Copy nothing from the entries below except the lines from the one containing "Networking Journal JournalCodec." through the one containing "(** [signalled]: a", and copy those exactly.

*** Exercise material ***

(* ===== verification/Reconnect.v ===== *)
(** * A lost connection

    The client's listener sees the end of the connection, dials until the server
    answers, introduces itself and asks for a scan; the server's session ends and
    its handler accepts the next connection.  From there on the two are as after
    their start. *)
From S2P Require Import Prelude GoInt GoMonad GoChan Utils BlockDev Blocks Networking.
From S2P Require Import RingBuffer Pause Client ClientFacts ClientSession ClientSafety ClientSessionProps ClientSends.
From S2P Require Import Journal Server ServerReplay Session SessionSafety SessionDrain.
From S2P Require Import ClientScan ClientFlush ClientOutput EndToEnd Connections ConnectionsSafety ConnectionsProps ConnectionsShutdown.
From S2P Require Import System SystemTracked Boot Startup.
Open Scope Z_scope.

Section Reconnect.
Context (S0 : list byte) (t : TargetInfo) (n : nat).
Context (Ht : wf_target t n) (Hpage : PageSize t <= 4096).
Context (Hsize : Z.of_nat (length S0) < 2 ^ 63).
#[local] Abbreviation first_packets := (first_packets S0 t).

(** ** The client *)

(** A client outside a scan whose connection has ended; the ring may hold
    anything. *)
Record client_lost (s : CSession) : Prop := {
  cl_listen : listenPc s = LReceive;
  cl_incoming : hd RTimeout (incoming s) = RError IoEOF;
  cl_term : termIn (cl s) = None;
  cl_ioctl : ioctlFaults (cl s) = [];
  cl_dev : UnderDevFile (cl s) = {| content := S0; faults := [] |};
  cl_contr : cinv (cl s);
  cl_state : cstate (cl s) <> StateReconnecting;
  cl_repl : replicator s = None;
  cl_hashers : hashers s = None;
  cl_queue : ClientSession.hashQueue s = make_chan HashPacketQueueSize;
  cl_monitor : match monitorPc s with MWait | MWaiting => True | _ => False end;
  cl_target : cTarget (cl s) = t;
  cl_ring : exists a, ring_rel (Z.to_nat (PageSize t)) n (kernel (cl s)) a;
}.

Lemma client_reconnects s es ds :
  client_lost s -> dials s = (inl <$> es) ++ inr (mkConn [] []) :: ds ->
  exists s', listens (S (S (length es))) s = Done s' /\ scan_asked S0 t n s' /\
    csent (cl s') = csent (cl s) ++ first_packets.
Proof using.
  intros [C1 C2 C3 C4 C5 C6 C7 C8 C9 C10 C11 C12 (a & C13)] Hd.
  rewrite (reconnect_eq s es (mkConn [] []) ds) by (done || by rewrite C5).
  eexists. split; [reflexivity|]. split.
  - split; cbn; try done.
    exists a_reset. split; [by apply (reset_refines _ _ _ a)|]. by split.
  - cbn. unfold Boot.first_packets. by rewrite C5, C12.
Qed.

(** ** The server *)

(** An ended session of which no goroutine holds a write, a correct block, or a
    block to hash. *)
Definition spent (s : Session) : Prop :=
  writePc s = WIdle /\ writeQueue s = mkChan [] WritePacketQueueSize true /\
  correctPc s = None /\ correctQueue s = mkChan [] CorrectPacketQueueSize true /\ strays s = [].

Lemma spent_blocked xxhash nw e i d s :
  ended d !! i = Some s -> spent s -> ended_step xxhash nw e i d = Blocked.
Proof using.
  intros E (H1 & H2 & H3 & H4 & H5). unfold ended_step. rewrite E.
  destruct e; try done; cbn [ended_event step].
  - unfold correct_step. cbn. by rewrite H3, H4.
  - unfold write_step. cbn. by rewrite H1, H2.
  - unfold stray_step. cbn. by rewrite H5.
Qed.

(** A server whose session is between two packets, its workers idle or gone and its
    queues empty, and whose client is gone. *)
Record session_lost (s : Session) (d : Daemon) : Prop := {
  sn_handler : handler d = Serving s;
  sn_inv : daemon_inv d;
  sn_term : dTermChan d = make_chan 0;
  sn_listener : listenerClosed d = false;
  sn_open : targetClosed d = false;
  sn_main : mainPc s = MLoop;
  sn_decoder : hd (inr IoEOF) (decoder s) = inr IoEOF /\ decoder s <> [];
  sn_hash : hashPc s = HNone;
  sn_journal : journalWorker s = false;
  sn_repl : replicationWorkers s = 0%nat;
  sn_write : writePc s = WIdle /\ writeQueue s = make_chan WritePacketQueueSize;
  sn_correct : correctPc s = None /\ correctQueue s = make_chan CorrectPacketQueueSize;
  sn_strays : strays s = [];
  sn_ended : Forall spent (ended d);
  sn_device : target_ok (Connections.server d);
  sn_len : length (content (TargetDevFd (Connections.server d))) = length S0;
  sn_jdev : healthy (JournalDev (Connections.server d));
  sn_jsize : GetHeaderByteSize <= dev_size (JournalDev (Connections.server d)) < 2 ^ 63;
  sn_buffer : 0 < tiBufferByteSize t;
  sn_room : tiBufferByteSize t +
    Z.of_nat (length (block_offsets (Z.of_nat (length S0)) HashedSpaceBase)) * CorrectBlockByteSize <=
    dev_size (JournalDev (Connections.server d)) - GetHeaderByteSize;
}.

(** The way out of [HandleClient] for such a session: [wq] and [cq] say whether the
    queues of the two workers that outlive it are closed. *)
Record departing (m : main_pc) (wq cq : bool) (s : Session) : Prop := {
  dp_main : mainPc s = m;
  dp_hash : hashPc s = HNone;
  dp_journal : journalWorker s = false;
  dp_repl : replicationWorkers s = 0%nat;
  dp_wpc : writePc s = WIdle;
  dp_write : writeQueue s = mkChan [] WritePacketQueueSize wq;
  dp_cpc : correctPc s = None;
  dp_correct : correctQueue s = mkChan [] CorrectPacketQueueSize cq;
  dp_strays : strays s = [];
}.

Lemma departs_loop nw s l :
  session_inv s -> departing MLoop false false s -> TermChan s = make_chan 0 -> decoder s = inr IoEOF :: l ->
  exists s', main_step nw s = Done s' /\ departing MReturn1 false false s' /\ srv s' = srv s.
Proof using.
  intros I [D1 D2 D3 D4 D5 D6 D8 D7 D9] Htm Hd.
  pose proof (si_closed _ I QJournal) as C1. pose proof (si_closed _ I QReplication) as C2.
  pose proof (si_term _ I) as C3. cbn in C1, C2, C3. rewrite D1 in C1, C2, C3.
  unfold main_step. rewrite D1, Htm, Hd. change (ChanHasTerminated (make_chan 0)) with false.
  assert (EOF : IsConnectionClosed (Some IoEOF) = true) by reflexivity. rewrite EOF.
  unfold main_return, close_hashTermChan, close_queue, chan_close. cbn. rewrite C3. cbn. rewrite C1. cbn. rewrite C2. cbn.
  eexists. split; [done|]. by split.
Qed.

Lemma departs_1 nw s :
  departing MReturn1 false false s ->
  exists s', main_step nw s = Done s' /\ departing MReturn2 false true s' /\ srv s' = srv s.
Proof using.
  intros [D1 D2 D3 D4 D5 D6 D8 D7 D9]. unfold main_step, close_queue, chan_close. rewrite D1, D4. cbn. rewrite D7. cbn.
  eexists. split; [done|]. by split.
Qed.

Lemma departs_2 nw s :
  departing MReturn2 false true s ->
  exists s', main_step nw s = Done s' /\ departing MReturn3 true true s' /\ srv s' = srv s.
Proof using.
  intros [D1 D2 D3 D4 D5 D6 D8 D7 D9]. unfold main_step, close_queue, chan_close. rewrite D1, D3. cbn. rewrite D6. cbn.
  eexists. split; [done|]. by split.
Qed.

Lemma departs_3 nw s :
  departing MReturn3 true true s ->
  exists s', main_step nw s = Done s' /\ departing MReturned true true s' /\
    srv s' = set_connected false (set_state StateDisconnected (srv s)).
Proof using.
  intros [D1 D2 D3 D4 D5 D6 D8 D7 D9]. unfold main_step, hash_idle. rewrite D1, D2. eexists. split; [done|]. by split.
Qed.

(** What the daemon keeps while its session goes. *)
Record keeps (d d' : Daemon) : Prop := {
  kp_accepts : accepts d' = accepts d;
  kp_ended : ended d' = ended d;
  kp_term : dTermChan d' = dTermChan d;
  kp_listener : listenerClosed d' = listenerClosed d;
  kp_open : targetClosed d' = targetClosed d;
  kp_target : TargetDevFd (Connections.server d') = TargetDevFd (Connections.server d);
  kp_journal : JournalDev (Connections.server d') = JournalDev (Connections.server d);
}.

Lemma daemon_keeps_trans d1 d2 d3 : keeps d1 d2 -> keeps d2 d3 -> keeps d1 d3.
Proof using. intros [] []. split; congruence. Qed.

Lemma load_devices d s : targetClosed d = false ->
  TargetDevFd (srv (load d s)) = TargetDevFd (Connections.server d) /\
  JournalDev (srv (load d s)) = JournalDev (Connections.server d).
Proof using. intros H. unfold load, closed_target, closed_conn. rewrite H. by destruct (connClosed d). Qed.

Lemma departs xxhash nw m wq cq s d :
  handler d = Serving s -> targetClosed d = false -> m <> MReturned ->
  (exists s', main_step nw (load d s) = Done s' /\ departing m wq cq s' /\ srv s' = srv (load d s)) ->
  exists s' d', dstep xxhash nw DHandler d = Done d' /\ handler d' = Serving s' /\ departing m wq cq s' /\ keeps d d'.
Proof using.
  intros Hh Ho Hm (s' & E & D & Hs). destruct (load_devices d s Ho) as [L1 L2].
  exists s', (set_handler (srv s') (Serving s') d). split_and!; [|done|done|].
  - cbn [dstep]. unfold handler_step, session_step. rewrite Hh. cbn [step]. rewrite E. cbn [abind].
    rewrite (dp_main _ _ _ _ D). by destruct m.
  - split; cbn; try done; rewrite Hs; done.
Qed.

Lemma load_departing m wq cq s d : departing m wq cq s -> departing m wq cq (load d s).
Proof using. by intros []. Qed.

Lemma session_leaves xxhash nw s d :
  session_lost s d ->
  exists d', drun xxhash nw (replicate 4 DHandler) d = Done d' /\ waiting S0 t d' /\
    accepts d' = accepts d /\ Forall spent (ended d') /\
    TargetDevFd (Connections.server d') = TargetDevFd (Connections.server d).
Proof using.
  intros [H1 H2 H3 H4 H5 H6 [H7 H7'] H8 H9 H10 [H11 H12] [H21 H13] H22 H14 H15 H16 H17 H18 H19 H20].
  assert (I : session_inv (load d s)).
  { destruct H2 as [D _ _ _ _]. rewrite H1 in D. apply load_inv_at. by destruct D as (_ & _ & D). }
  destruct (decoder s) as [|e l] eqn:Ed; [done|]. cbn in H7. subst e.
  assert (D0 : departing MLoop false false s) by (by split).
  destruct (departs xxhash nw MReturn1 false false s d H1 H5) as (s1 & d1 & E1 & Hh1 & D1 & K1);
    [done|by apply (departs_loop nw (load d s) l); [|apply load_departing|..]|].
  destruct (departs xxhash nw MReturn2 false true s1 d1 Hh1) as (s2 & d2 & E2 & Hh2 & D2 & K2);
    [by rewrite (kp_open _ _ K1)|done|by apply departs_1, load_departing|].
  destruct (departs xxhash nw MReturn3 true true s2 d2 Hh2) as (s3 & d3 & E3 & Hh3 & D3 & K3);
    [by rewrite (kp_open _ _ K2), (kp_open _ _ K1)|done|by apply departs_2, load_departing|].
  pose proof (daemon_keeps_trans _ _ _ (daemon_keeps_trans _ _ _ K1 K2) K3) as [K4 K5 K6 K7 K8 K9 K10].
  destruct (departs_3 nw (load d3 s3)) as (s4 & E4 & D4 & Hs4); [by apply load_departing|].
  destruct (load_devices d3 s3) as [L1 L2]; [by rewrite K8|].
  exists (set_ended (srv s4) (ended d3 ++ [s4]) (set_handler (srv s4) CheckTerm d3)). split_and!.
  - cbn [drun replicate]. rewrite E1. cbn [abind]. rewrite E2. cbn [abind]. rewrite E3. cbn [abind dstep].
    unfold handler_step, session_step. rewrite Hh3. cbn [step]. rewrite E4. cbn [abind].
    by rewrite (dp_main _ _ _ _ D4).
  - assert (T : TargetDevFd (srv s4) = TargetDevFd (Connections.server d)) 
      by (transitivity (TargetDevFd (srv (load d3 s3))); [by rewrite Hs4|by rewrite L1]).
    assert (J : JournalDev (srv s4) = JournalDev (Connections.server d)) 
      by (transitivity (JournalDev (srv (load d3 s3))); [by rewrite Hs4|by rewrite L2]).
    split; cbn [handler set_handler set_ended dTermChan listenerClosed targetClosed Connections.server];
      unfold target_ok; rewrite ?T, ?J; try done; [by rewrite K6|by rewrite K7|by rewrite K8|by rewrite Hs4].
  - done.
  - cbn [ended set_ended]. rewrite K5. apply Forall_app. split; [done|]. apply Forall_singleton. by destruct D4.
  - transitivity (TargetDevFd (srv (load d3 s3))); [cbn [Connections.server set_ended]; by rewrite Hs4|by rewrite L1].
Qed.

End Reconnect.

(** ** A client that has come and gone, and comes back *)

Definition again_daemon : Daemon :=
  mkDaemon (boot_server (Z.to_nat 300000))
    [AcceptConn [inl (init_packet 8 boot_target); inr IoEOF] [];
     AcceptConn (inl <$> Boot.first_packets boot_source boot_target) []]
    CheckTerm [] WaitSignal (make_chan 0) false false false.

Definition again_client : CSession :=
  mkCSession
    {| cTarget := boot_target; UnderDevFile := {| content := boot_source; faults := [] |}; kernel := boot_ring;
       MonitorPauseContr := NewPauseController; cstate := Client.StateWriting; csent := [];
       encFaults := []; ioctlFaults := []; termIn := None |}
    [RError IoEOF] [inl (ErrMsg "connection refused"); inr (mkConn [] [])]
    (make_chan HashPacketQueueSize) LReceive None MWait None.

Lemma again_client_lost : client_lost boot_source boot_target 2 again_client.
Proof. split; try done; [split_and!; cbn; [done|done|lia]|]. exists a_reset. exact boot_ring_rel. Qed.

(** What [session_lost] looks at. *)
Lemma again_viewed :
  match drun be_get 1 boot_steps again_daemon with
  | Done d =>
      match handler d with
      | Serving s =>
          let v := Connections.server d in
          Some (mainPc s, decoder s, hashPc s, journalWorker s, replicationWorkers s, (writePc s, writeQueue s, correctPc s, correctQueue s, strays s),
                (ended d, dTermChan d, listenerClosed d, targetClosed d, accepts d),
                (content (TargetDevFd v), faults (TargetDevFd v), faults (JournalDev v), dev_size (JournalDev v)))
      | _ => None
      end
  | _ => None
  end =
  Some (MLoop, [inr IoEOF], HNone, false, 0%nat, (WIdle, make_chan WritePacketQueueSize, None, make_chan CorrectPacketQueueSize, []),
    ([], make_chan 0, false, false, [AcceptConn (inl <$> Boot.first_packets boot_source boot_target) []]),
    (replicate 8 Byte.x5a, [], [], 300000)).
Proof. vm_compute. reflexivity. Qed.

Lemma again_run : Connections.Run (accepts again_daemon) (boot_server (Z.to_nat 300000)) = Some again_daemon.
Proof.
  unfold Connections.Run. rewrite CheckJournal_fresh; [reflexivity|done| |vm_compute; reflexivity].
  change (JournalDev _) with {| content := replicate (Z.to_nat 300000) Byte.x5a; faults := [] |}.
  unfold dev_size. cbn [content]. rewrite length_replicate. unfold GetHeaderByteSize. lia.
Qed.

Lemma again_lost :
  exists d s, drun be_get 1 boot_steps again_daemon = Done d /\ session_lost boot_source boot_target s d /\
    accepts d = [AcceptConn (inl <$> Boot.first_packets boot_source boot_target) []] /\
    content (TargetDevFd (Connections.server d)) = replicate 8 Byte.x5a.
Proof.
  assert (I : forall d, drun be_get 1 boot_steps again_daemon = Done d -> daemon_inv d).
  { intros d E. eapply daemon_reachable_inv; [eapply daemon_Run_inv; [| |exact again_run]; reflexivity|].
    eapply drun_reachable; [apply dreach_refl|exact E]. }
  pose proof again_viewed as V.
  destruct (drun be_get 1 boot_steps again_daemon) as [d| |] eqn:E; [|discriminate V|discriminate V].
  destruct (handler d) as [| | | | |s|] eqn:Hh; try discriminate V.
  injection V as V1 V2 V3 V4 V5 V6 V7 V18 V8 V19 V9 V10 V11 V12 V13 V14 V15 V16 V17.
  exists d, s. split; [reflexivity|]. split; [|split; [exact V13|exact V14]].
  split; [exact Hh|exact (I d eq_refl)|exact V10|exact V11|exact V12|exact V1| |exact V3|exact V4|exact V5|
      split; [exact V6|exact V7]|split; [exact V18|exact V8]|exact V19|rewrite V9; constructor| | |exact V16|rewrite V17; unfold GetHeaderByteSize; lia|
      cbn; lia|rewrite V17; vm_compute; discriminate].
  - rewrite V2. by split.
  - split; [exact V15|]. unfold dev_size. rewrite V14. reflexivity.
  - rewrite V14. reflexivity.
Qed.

***
*** Exercise material ***

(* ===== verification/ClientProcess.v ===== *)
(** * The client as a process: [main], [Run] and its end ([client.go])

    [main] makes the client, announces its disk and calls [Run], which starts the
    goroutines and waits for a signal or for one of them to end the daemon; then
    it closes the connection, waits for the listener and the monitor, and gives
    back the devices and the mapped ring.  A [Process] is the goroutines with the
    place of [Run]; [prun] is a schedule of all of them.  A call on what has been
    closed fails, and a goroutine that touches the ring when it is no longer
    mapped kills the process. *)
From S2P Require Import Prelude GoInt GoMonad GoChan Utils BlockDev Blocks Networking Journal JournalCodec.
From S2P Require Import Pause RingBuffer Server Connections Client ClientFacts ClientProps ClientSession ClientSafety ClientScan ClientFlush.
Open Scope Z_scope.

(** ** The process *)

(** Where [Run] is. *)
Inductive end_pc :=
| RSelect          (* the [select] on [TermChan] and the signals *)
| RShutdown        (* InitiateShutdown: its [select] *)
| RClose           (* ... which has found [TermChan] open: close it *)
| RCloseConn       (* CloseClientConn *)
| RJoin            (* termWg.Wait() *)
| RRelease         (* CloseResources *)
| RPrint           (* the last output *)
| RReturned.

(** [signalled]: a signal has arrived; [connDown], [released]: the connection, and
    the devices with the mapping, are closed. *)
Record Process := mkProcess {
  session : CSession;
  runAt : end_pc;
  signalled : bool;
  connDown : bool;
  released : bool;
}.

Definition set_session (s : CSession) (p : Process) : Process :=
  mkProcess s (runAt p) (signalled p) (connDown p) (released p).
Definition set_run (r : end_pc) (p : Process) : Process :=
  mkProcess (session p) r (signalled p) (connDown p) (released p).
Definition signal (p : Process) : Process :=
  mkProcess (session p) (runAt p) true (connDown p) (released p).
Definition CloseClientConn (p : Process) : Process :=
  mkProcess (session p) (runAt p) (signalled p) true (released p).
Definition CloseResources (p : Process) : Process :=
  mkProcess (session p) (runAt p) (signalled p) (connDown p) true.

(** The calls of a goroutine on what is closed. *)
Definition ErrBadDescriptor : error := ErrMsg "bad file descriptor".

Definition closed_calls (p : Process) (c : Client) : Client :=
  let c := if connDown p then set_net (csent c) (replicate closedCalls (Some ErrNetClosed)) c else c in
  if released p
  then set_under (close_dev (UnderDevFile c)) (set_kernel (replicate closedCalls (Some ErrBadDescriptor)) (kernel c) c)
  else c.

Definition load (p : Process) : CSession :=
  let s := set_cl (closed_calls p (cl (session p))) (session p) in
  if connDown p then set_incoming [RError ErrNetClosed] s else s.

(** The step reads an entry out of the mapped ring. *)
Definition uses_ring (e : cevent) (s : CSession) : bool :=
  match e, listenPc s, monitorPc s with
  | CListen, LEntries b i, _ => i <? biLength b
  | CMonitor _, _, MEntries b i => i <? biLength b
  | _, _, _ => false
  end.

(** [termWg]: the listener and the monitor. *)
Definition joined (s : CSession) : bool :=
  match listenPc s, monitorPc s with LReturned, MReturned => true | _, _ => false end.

***
*** Exercise material ***

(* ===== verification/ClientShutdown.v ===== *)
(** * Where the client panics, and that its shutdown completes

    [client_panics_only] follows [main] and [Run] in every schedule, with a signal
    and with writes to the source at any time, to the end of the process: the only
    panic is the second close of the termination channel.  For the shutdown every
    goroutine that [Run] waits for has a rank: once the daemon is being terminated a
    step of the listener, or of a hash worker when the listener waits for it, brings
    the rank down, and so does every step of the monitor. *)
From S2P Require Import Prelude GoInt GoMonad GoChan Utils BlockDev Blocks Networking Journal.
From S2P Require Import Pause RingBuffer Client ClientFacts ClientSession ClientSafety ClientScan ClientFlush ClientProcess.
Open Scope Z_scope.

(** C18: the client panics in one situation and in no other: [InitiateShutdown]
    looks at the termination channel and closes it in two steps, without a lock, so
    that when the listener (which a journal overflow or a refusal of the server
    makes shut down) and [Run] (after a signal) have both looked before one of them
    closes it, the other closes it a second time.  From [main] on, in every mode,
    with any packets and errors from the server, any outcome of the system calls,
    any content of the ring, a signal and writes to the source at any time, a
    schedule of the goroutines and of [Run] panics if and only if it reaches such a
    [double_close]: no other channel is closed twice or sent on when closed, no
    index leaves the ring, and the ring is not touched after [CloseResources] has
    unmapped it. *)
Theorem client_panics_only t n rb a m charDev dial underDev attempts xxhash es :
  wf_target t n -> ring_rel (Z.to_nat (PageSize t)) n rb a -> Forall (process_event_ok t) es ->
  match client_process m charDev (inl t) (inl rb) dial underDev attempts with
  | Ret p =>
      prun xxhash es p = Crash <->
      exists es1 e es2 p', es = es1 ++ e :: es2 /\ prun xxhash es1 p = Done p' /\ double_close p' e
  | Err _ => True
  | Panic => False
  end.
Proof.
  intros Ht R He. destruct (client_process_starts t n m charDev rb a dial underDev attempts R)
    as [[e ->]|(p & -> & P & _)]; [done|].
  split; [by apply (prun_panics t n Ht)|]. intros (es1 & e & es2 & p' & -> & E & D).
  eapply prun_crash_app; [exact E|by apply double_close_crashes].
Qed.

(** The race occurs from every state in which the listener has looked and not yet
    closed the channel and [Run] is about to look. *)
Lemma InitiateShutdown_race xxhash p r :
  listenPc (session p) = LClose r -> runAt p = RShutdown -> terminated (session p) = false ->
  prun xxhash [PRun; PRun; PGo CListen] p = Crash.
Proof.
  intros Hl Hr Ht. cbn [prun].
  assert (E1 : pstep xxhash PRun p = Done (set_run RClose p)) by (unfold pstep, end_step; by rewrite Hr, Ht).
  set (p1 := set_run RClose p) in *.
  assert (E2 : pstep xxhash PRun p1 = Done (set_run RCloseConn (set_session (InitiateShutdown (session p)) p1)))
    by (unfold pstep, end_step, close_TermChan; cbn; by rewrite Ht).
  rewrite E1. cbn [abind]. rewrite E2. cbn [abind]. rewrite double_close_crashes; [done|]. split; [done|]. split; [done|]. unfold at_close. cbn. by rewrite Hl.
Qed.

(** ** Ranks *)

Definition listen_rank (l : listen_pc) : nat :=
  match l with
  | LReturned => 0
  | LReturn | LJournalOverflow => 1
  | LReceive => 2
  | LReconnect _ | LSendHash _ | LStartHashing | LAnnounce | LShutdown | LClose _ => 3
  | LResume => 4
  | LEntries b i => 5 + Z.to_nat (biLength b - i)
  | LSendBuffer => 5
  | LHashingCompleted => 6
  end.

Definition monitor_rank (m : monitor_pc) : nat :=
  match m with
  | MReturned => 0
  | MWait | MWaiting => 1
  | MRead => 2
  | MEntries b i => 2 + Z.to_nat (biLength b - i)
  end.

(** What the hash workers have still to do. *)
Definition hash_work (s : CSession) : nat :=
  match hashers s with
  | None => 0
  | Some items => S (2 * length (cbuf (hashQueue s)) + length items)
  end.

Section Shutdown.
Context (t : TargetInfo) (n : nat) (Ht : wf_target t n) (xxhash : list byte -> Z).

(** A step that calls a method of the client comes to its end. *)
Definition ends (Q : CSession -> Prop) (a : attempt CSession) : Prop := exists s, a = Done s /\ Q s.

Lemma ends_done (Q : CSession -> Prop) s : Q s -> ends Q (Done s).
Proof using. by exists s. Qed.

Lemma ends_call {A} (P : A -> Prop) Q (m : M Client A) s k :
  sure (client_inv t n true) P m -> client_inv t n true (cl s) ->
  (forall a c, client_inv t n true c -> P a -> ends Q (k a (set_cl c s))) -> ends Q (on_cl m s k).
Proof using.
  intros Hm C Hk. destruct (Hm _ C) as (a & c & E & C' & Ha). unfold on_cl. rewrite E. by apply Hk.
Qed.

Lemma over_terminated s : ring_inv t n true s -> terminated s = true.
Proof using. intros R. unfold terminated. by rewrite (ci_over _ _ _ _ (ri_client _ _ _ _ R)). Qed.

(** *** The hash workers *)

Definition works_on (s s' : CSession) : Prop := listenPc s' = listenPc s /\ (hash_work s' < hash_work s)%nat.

***

*Answer to the problem*:
From S2P Require Import Prelude GoInt GoMonad GoChan Utils BlockDev Blocks Networking Journal JournalCodec.
From S2P Require Import Pause RingBuffer Server Connections Client ClientFacts ClientProps ClientSession ClientSafety ClientScan ClientFlush.
Open Scope Z_scope.

(** ** The process *)

(** Where [Run] is. *)
Inductive end_pc :=
| RSelect          (* the [select] on [TermChan] and the signals *)
| RShutdown        (* InitiateShutdown: its [select] *)
| RClose           (* ... which has found [TermChan] open: close it *)
| RCloseConn       (* CloseClientConn *)
| RJoin            (* termWg.Wait() *)
| RRelease         (* CloseResources *)
| RPrint           (* the last output *)
| RReturned.

(** [signalled]: a signal has arrived; [connDown], [released]: the connection, and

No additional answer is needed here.